Kael comme Zorian frémirent à ces mots, peu étonnants.

— Oh, regardez-moi ces deux bébés ! caqueta-t-elle, amusée. Vous vivez dans une boucle temporelle, non ? Quand donc est-ce le bon moment pour découvrir ce qui ne peut l’être que via de telles expériences, sinon maintenant ? Vous êtes entourés par des sujets de test parfaits ! Tout dégâts sera annulé et réparé ! Ou plutôt, n’aura simplement jamais existé, pour commencer ! Et vous avez l’incroyable possibilité de tester un nombre imposant de potions sur le même sujet, sans que vous précédents essais n’affectent celui en cours ! Vraiment, il est presque criminel de laisser passer un tel miracle…

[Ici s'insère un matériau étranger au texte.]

(* ===== verification/KcpCodec.v ===== *)
(** * KCP segments (src/net/rudp/kcp/ikcp.c, ikcp.h)

    The segment object, its 24-byte header with encoder and decoder, and the arithmetic
    of sequence numbers and time stamps on 32 bits.  The byte order of the header is
    least significant byte first, on every platform. *)

From S2P Require Import Prelude.

Notation IKCP_RTO_NDL := 30.
Notation IKCP_RTO_MIN := 100.
Notation IKCP_RTO_DEF := 200.
Notation IKCP_RTO_MAX := 60000.
Notation IKCP_CMD_PUSH := 81.
Notation IKCP_CMD_ACK := 82.
Notation IKCP_CMD_WASK := 83.
Notation IKCP_CMD_WINS := 84.
Notation IKCP_ASK_SEND := 1.
Notation IKCP_ASK_TELL := 2.
Notation IKCP_WND_SND := 32.
Notation IKCP_WND_RCV := 128.
Notation IKCP_MTU_DEF := 1400.
Notation IKCP_INTERVAL := 100.
Notation IKCP_OVERHEAD := 24.
Notation IKCP_DEADLINK := 20.
Notation IKCP_THRESH_INIT := 2.
Notation IKCP_THRESH_MIN := 2.
Notation IKCP_PROBE_INIT := 7000.
Notation IKCP_PROBE_LIMIT := 120000.
Notation IKCP_FASTACK_LIMIT := 5.

Definition _imin_ (a b : Z) : Z := if a <=? b then a else b.
Definition _imax_ (a b : Z) : Z := if b <=? a then a else b.
Definition _ibound_ (lower middle upper : Z) : Z := _imin_ (_imax_ lower middle) upper.
Definition _itimediff (later earlier : Z) : Z := i32 (later - earlier).

(** ** Segments

    [len] is the length of [data]. *)

Record IKCPSEG := Seg {
  seg_conv : Z; cmd : Z; frg : Z; wnd : Z; ts : Z; sn : Z; una : Z; resendts : Z; rto : Z; fastack : Z; seg_xmit : Z; data : list Z }.
Notation len s := (Z.of_nat (length (data s))).

Definition ikcp_encode8u (c : Z) : list Z := [c].
Definition ikcp_encode16u (w : Z) : list Z := [Z.land w 255; Z.shiftr w 8].
Definition ikcp_encode32u (l : Z) : list Z :=
  [u8 (Z.land (Z.shiftr l 0) 255); u8 (Z.land (Z.shiftr l 8) 255); u8 (Z.land (Z.shiftr l 16) 255); u8 (Z.land (Z.shiftr l 24) 255)].

(** The decoders return the value and the bytes behind it, [None] past the end. *)
Definition ikcp_decode8u (p : list Z) : option (Z * list Z) := match p with c :: p => Some (c, p) | [] => None end.
Definition ikcp_decode16u (p : list Z) : option (Z * list Z) :=
  match p with b0 :: b1 :: p => Some (u16 (b0 + Z.shiftl b1 8), p) | _ => None end.
Definition ikcp_decode32u (p : list Z) : option (Z * list Z) :=
  match p with
  | b0 :: b1 :: b2 :: b3 :: p =>
      let l := b3 in
      let l := u32 (b2 + u32 (Z.shiftl l 8)) in
      let l := u32 (b1 + u32 (Z.shiftl l 8)) in
      Some (u32 (b0 + u32 (Z.shiftl l 8)), p)
  | _ => None
  end.

Definition ikcp_encode_seg (seg : IKCPSEG) : list Z :=
  ikcp_encode32u (seg_conv seg) ++ ikcp_encode8u (u8 (cmd seg)) ++ ikcp_encode8u (u8 (frg seg)) ++ ikcp_encode16u (u16 (wnd seg))
  ++ ikcp_encode32u (ts seg) ++ ikcp_encode32u (sn seg) ++ ikcp_encode32u (una seg) ++ ikcp_encode32u (len seg).

(** The header at the front of a datagram, in [ikcp_input], without the payload. *)
Record header := Header { h_conv : Z; h_cmd : Z; h_frg : Z; h_wnd : Z; h_ts : Z; h_sn : Z; h_una : Z; h_len : Z }.
Definition decode_header (p : list Z) : option (header * list Z) :=
  '(conv, p) ← ikcp_decode32u p; '(c, p) ← ikcp_decode8u p; '(f, p) ← ikcp_decode8u p; '(w, p) ← ikcp_decode16u p;
  '(t, p) ← ikcp_decode32u p; '(s, p) ← ikcp_decode32u p; '(u, p) ← ikcp_decode32u p; '(l, p) ← ikcp_decode32u p;
  Some (Header conv c f w t s u l, p).

Definition ikcp_getconv (p : list Z) : option Z := fst <$> ikcp_decode32u p.

(** ** The decoder inverts the encoder *)

Lemma decode32_encode32 l p : ubound 32 l -> ikcp_decode32u (ikcp_encode32u l ++ p) = Some (l, p).
Proof.
  intros Hl. unfold ikcp_decode32u, ikcp_encode32u. cbn [app]. do 2 f_equal. rewrite !land_0xff, !Z.shiftr_div_pow2, !Z.shiftl_mul_pow2 by lia.
  unfold uwrap, ubound in *. change (2 ^ 0) with 1. rewrite Z.div_1_r. Z.to_euclidean_division_equations. lia.
Qed.
Lemma decode16_encode16 w p : ubound 16 w -> ikcp_decode16u (ikcp_encode16u w ++ p) = Some (w, p).
Proof.
  intros Hl. unfold ikcp_decode16u, ikcp_encode16u. cbn [app]. do 2 f_equal. rewrite land_0xff, Z.shiftr_div_pow2, Z.shiftl_mul_pow2 by lia.
  unfold uwrap, ubound in *. Z.to_euclidean_division_equations. lia.
Qed.

(** What fits the fields of a header; the window is cut to 16 bits. *)
Definition seg_ok (s : IKCPSEG) : Prop :=
  ubound 32 (seg_conv s) /\ byte (cmd s) /\ byte (frg s) /\ ubound 32 (ts s) /\ ubound 32 (sn s) /\ ubound 32 (una s) /\ ubound 32 (len s).
Definition header_of (s : IKCPSEG) : header := Header (seg_conv s) (cmd s) (frg s) (u16 (wnd s)) (ts s) (sn s) (una s) (len s).

Lemma decode_encode_seg s p : seg_ok s -> decode_header (ikcp_encode_seg s ++ p) = Some (header_of s, p).
Proof.
  intros (H1 & H2 & H3 & H5 & H6 & H7 & H8). unfold decode_header, ikcp_encode_seg. unfold byte in *. rewrite !(uwrap_small 8) by (unfold ubound in *; lia).
  rewrite <-!app_assoc, decode32_encode32 by done. cbn [mbind option_bind ikcp_encode8u app ikcp_decode8u].
  rewrite decode16_encode16 by by apply uwrap_bound. cbn [mbind option_bind]. rewrite decode32_encode32 by done. cbn [mbind option_bind].
  rewrite decode32_encode32 by done. cbn [mbind option_bind]. rewrite decode32_encode32 by done. cbn [mbind option_bind]. by rewrite decode32_encode32.
Qed.
Lemma encode_seg_length s : length (ikcp_encode_seg s) = 24%nat.
Proof. done. Qed.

— Tout d’abord, je me moque d’être coincé dans une boucle temporelle, les gens souffrent et meurent malgré tout – je ne prendrai pas ce chemin. Je n’ai pas choisi cette voie pour faire souffrir les gens, lui annonça Kael fermement. Deuxièmement, même si l’on ne parlait pas d’éthique, ça reste une idée de merde. Les autres alchimistes et les soigneurs ne sont pas stupides. Toute potion développée sur une base de tests humains non surveillés sera reconnue comme telle de façon évidente – les gens réaliseront que je ne pouvais pas avoir créé une telle potion sans sacrifier un nombre gargantuesque d’individus, et je me retrouverais rapidement avec les autorités sur le dos. La potion, sa formule, et son commerce, tout partirait aux oubliettes.

— À ce moment, ils ne trouveront absolument rien, parce que tu as tout fait au sein de la boucle temporelle, supprimant de fait toutes les preuves, ne flancha pas la sorcière. Ce ne seront que des accusations. Continue d’insister que tu es un génie et que tu as tout compris en y réfléchissant dans ta petite tête, ou n’importe quoi d’également absurde. Tu es bien trop coincé, jeune homme. Je pense que tu découvrirais que bon nombre de personnes puissantes et influentes se moquent que tu aies fait des choses pas très propres, tant moralement que légalement. Tant que tu ne crées pas trop de vagues, ils te garderont sous contrôle et te permettront de continuer.

Kael resta silencieux, l’espace de quelques secondes.

— Tu as peut-être raison, concéda-t-il enfin. Mais je m’en fous. J’ai déjà exposé mon problème principal. L’éthique. Pas la possibilité de m’en sortir ou non à la fin.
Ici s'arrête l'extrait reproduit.